On Thu, Aug 23, 2012 at 09:49:33PM -0700, Gopi Goteti wrote:
> I would like to know whether there is a faster way to do the below
> operation (updating vec1).
> 
> My objective is to update the elements of a vector (vec1), where a
> particular element i is dependent on the previous one. I need to do this on
> vectors that are 1 million or longer and need to repeat that process
> several hundred times. The for loop works but is slow. If there is a faster
> way, please let me know.
> 
> probs <- c(.1, .3, .2, .4, .7, .9, .3, .4, .5, .6)
> p10 <- 0.6
> p00 <- 0.4
> vec1 <- rep(0, 10)
> for (i in 2:10) {
>   vec1[i] <- ifelse(vec1[i-1] == 0,
>                     ifelse(probs[i]<p10, 0, 1),
>                     ifelse(probs[i]<p00, 0, 1))
> }

Hi.

There are already several solutions, which use the fact that each
output value either does not depend on the previous value or is its
copy. The following implements this using rle() function.

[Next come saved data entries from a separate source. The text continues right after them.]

(* ===== verification/C2SysUart.v ===== *)
(** * System UART: the c2_sys_uart_ functions of vendor/openecos/starrysky/c2/src/c2_uart.c

    One DATA register both ways, without flow control: writes are immediate, a
    read whose high 24 bits are set means that nothing has arrived.  [None] is a
    NULL pointer, a NULL register block is [sys_regs = false]; the caller's byte
    buffers are lists, a received byte replaces the cell the code stores to. *)
From S2P Require Import Prelude MachineInt Mmio.

Inductive sys_uart_reg : Type := CLKDIV | DATA.
#[export] Instance sys_uart_reg_eq : EqDecision sys_uart_reg.
Proof. solve_decision. Defined.

Definition C2_SYS_UART_RX_INVALID_MASK : Z := 4294967040.

Record c2_sys_uart : Type := mk_sys_uart { sys_regs : bool; sys_initialized : bool }.

Definition c2_sys_uart_validate (uart : option c2_sys_uart) : c2_status_t :=
  match uart with
  | None => C2_ERROR_INVALID_ARGUMENT
  | Some u => if negb (sys_initialized u) || negb (sys_regs u) then C2_ERROR_NOT_INITIALIZED else C2_OK
  end.

(** The prologue of every operation: leave with the status unless the context is live. *)
Definition with_sys {A} (uart : option c2_sys_uart) (out : A)
    (body : io sys_uart_reg (c2_status_t * A)) : io sys_uart_reg (c2_status_t * A) :=
  match c2_sys_uart_validate uart with C2_OK => body | status => fail status out end.

Definition c2_sys_uart_divider (clock_hz baud_rate : Z) (divider : option Z) : c2_status_t * option Z :=
  match divider with
  | None => (C2_ERROR_INVALID_ARGUMENT, divider)
  | Some _ =>
      if (clock_hz =? 0) || (baud_rate =? 0) then (C2_ERROR_INVALID_ARGUMENT, divider)
      else
        let value := clock_hz / baud_rate in
        if value =? 0 then (C2_ERROR_INVALID_ARGUMENT, divider) else (C2_OK, Some value)
  end.

Definition c2_sys_uart_init (uart : option c2_sys_uart) (regs : bool) (clock_hz baud_rate : Z)
    : io sys_uart_reg (c2_status_t * option c2_sys_uart) :=
  match uart with
  | None => fail C2_ERROR_INVALID_ARGUMENT uart
  | Some _ =>
      if negb regs then fail C2_ERROR_INVALID_ARGUMENT uart
      else
        match c2_sys_uart_divider clock_hz baud_rate (Some 0) with
        | (C2_OK, Some divider) =>
            c2_mmio_write32 CLKDIV divider;;
            mret (C2_OK, Some (mk_sys_uart regs true))
        | (status, _) => fail status uart
        end
  end.

Definition c2_sys_uart_configure (uart : option c2_sys_uart) (clock_hz baud_rate : Z)
    : io sys_uart_reg (c2_status_t * unit) :=
  with_sys uart tt
    match c2_sys_uart_divider clock_hz baud_rate (Some 0) with
    | (C2_OK, Some divider) => c2_mmio_write32 CLKDIV divider;; mret (C2_OK, tt)
    | (status, _) => fail status tt
    end.

Definition c2_sys_uart_disable (uart : option c2_sys_uart)
    : io sys_uart_reg (c2_status_t * option c2_sys_uart) :=
  with_sys uart uart
    (mret (C2_OK, match uart with Some u => Some (mk_sys_uart (sys_regs u) false) | None => None end)).

Definition c2_sys_uart_write_byte (uart : option c2_sys_uart) (byte : Z)
    : io sys_uart_reg (c2_status_t * unit) :=
  with_sys uart tt (c2_mmio_write32 DATA byte;; mret (C2_OK, tt)).

(** The remaining bytes from [index] on. *)
Fixpoint sys_write_loop (bytes : list Z) : io sys_uart_reg unit :=
  match bytes with
  | [] => mret tt
  | byte :: bytes => c2_mmio_write32 DATA byte;; sys_write_loop bytes
  end.

Definition c2_sys_uart_write (uart : option c2_sys_uart) (data : option (list Z)) (length : Z)
    (written : option Z) : io sys_uart_reg (c2_status_t * option Z) :=
  with_sys uart written
    match written with
    | None => fail C2_ERROR_INVALID_ARGUMENT written
    | Some _ =>
        if bad_buffer data length then fail C2_ERROR_INVALID_ARGUMENT written
        else
          sys_write_loop (take (Z.to_nat length) (default [] data));;
          mret (C2_OK, Some length)
    end.

Definition rx_invalid (raw : Z) : bool := negb (Z.land raw C2_SYS_UART_RX_INVALID_MASK =? 0).

Definition c2_sys_uart_read_byte_nonblocking (uart : option c2_sys_uart) (byte : option Z)
    : io sys_uart_reg (c2_status_t * option Z) :=
  with_sys uart byte
    match byte with
    | None => fail C2_ERROR_INVALID_ARGUMENT byte
    | Some _ =>
        raw ← c2_mmio_read32 DATA;
        (if rx_invalid raw then fail C2_ERROR_BUSY byte else mret (C2_OK, Some (u8 raw)))
    end.

Fixpoint sys_poll (polls_left : nat) (byte : option Z) : io sys_uart_reg (c2_status_t * option Z) :=
  match polls_left with
  | O => fail C2_ERROR_TIMEOUT byte
  | S polls_left =>
      raw ← c2_mmio_read32 DATA;
      (if rx_invalid raw then sys_poll polls_left byte else mret (C2_OK, Some (u8 raw)))
  end.

Definition c2_sys_uart_read_byte (uart : option c2_sys_uart) (byte : option Z) (poll_limit : Z)
    : io sys_uart_reg (c2_status_t * option Z) :=
  with_sys uart byte
    match byte with
    | None => fail C2_ERROR_INVALID_ARGUMENT byte
    | Some _ => sys_poll (Z.to_nat poll_limit) byte
    end.

Fixpoint sys_read_loop (polls_left : nat) (length read_count : Z) (data : list Z)
    : io sys_uart_reg (Z * list Z) :=
  match polls_left with
  | O => mret (read_count, data)
  | S polls_left =>
      if read_count <? length then
        raw ← c2_mmio_read32 DATA;
        (if rx_invalid raw then sys_read_loop polls_left length read_count data
         else sys_read_loop polls_left length (read_count + 1) (<[Z.to_nat read_count := u8 raw]> data))
      else mret (read_count, data)
  end.

Definition c2_sys_uart_read (uart : option c2_sys_uart) (data : option (list Z)) (length : Z)
    (read_count : option Z) (poll_limit : Z)
    : io sys_uart_reg (c2_status_t * (option (list Z) * option Z)) :=
  with_sys uart (data, read_count)
    match read_count with
    | None => fail C2_ERROR_INVALID_ARGUMENT (data, read_count)
    | Some _ =>
        if bad_buffer data length then fail C2_ERROR_INVALID_ARGUMENT (data, read_count)
        else
          r ← sys_read_loop (Z.to_nat poll_limit) length 0 (default [] data);
          let '(n, buffer) := r in
          mret (if n =? length then C2_OK else C2_ERROR_TIMEOUT,
                (match data with Some _ => Some buffer | None => None end, Some n))
    end.
(* ===== verification/C2HpUart.v ===== *)
(** * High-performance UART: the c2_hp_uart_ functions of vendor/openecos/starrysky/c2/src/c2_uart.c

    The driver keeps the line-control word and the RX trigger in shadows and
    polls the line status before every access to a FIFO.  [None] is a NULL
    pointer, a NULL register block is [hp_regs = false]. *)
From S2P Require Import Prelude MachineInt Mmio.

Inductive hp_uart_reg : Type := LCR | DIV | TRX | FCR | LSR.
#[export] Instance hp_uart_reg_eq : EqDecision hp_uart_reg.
Proof. solve_decision. Defined.

Definition C2_HP_UART_LCR_FRAME_MASK : Z := 504.
Definition C2_HP_UART_FCR_FLUSH_MASK : Z := 3.
Definition C2_HP_UART_FCR_TRIGGER_MASK : Z := 12.
Definition C2_HP_UART_IRQ_ALL : Z := 7.
Definition C2_HP_UART_STATUS_PARITY_ERROR : Z := 16.
Definition C2_HP_UART_STATUS_TX_IDLE : Z := 64.
Definition C2_HP_UART_STATUS_RX_FIFO_EMPTY : Z := 128.
Definition C2_HP_UART_STATUS_TX_FIFO_FULL : Z := 256.
Definition C2_HP_UART_STATUS_ALL : Z := 511.
Definition C2_HP_UART_RX_TRIGGER_14_BYTES : Z := 3.

(** An enum argument may hold a value that is none of its constants. *)
Inductive c2_uart_parity : Type :=
| C2_UART_PARITY_NONE | C2_UART_PARITY_ODD | C2_UART_PARITY_EVEN | OTHER_PARITY.
Inductive c2_uart_stop_bits : Type :=
| C2_UART_STOP_BITS_1 | C2_UART_STOP_BITS_2 | OTHER_STOP_BITS.

Record c2_hp_uart_config : Type := mk_hp_config {
  baud_rate : Z; irq_enable_mask : Z; data_bits : Z;
  parity : c2_uart_parity; stop_bits : c2_uart_stop_bits; rx_trigger : Z }.

Record c2_hp_uart : Type := mk_hp_uart {
  hp_regs : bool; lcr_shadow : Z; fcr_trigger_shadow : Z; hp_initialized : bool }.

Definition c2_hp_uart_validate (uart : option c2_hp_uart) : c2_status_t :=
  match uart with
  | None => C2_ERROR_INVALID_ARGUMENT
  | Some u => if negb (hp_initialized u) || negb (hp_regs u) then C2_ERROR_NOT_INITIALIZED else C2_OK
  end.

Definition with_hp {A} (uart : option c2_hp_uart) (out : A)
    (body : c2_hp_uart -> io hp_uart_reg (c2_status_t * A)) : io hp_uart_reg (c2_status_t * A) :=
  match uart, c2_hp_uart_validate uart with
  | Some u, C2_OK => body u
  | _, status => fail status out
  end.

(** ** Configuration *)

Definition hp_config_valid (clock_hz : Z) (c : c2_hp_uart_config) : bool :=
  negb ((clock_hz =? 0) || (baud_rate c =? 0) || (data_bits c <? 5) || (data_bits c >? 8) ||
        match stop_bits c with OTHER_STOP_BITS => true | _ => false end ||
        match parity c with OTHER_PARITY => true | _ => false end ||
        (rx_trigger c >? C2_HP_UART_RX_TRIGGER_14_BYTES) ||
        bit_set (irq_enable_mask c) (u32 (Z.lnot C2_HP_UART_IRQ_ALL))).

Definition hp_frame (c : c2_hp_uart_config) : Z :=
  let lcr := u32 (Z.shiftl (u32 (data_bits c - 5)) 3) in
  let lcr := match stop_bits c with C2_UART_STOP_BITS_2 => Z.lor lcr (Z.shiftl 1 5) | _ => lcr end in
  match parity c with
  | C2_UART_PARITY_NONE => lcr
  | C2_UART_PARITY_EVEN => Z.lor (Z.lor lcr (Z.shiftl 1 6)) (Z.shiftl 1 7)
  | _ => Z.lor lcr (Z.shiftl 1 6)
  end.

(** The divider, the line-control word and the trigger bits. *)
Definition c2_hp_uart_encode (clock_hz : Z) (config : option c2_hp_uart_config)
    : c2_status_t * (Z * Z * Z) :=
  match config with
  | None => (C2_ERROR_INVALID_ARGUMENT, (0, 0, 0))
  | Some c =>
      if negb (hp_config_valid clock_hz c) then (C2_ERROR_INVALID_ARGUMENT, (0, 0, 0))
      else
        let quotient := clock_hz / baud_rate c in
        if (quotient <? 3) || (quotient >? 65536) then (C2_ERROR_INVALID_ARGUMENT, (0, 0, 0))
        else (C2_OK, (u32 (quotient - 1), Z.lor (hp_frame c) (irq_enable_mask c),
                      Z.land (u32 (Z.shiftl (rx_trigger c) 2)) C2_HP_UART_FCR_TRIGGER_MASK))
  end.

Definition c2_hp_uart_apply_config (u : c2_hp_uart) (clock_hz : Z) (config : option c2_hp_uart_config)
    : io hp_uart_reg (c2_status_t * c2_hp_uart) :=
  match c2_hp_uart_encode clock_hz config with
  | (C2_OK, (divider, lcr, fcr_trigger)) =>
      c2_mmio_write32 LCR 0;;
      c2_mmio_write32 DIV divider;;
      c2_mmio_write32 FCR (Z.lor fcr_trigger C2_HP_UART_FCR_FLUSH_MASK);;
      c2_mmio_write32 FCR fcr_trigger;;
      c2_mmio_write32 LCR lcr;;
      mret (C2_OK, mk_hp_uart (hp_regs u) lcr fcr_trigger true)
  | (status, _) => fail status u
  end.

Definition c2_hp_uart_init (uart : option c2_hp_uart) (regs : bool) (clock_hz : Z)
    (config : option c2_hp_uart_config) : io hp_uart_reg (c2_status_t * option c2_hp_uart) :=
  match uart with
  | None => fail C2_ERROR_INVALID_ARGUMENT uart
  | Some _ =>
      if negb regs then fail C2_ERROR_INVALID_ARGUMENT uart
      else
        r ← c2_hp_uart_apply_config (mk_hp_uart regs 0 0 false) clock_hz config;
        let '(status, candidate) := r in
        mret (status, if c2_ok status then Some candidate else uart)
  end.

Definition c2_hp_uart_configure (uart : option c2_hp_uart) (clock_hz : Z)
    (config : option c2_hp_uart_config) : io hp_uart_reg (c2_status_t * option c2_hp_uart) :=
  with_hp uart uart (fun u =>
    r ← c2_hp_uart_apply_config u clock_hz config; mret (r.1, Some r.2)).

Definition c2_hp_uart_disable (uart : option c2_hp_uart) : io hp_uart_reg (c2_status_t * option c2_hp_uart) :=
  with_hp uart uart (fun u =>
    let lcr := Z.land (lcr_shadow u) C2_HP_UART_LCR_FRAME_MASK in
    c2_mmio_write32 LCR lcr;;
    mret (C2_OK, Some (mk_hp_uart (hp_regs u) lcr (fcr_trigger_shadow u) false))).

Definition c2_hp_uart_get_status (uart : option c2_hp_uart) (status_word : option Z)
    : io hp_uart_reg (c2_status_t * option Z) :=
  with_hp uart status_word (fun _ =>
    match status_word with
    | None => fail C2_ERROR_INVALID_ARGUMENT status_word
    | Some _ => lsr ← c2_mmio_read32 LSR; mret (C2_OK, Some (Z.land lsr C2_HP_UART_STATUS_ALL))
    end).

Definition c2_hp_uart_set_irq_mask (uart : option c2_hp_uart) (irq_mask : Z)
    : io hp_uart_reg (c2_status_t * option c2_hp_uart) :=
  with_hp uart uart (fun u =>
    if bit_set irq_mask (u32 (Z.lnot C2_HP_UART_IRQ_ALL)) then fail C2_ERROR_INVALID_ARGUMENT uart
    else
      let lcr := Z.lor (Z.land (lcr_shadow u) (u32 (Z.lnot C2_HP_UART_IRQ_ALL))) irq_mask in
      c2_mmio_write32 LCR lcr;;
      mret (C2_OK, Some (mk_hp_uart (hp_regs u) lcr (fcr_trigger_shadow u) (hp_initialized u)))).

  probs <- c(.1, .3, .2, .4, .7, .9, .3, .4, .5, .6)
  p10 <- 0.6
  p00 <- 0.4

  # original code  
  vec1 <- rep(0, 10)
  for (i in 2:10) {
    vec1[i] <- ifelse(vec1[i-1] == 0,
                      ifelse(probs[i]<p10, 0, 1),
                      ifelse(probs[i]<p00, 0, 1))
  }

  # modification 
  a10 <- ifelse(probs<p10, 0, 1)
  a00 <- ifelse(probs<p00, 0, 1)
  vec2 <- ifelse(a10 == a00, a10, -1)
  vec2[1] <- 0
  r <- rle(vec2)
  rlen <- r$lengths
  rval <- r$values
  i <- which(rval == -1)
  rval[i] <- rval[i-1]
  vec2 <- rep(rval, times=rlen)

  all(vec1 == vec2)

  [1] TRUE

Hope this helps.

Petr Savicky.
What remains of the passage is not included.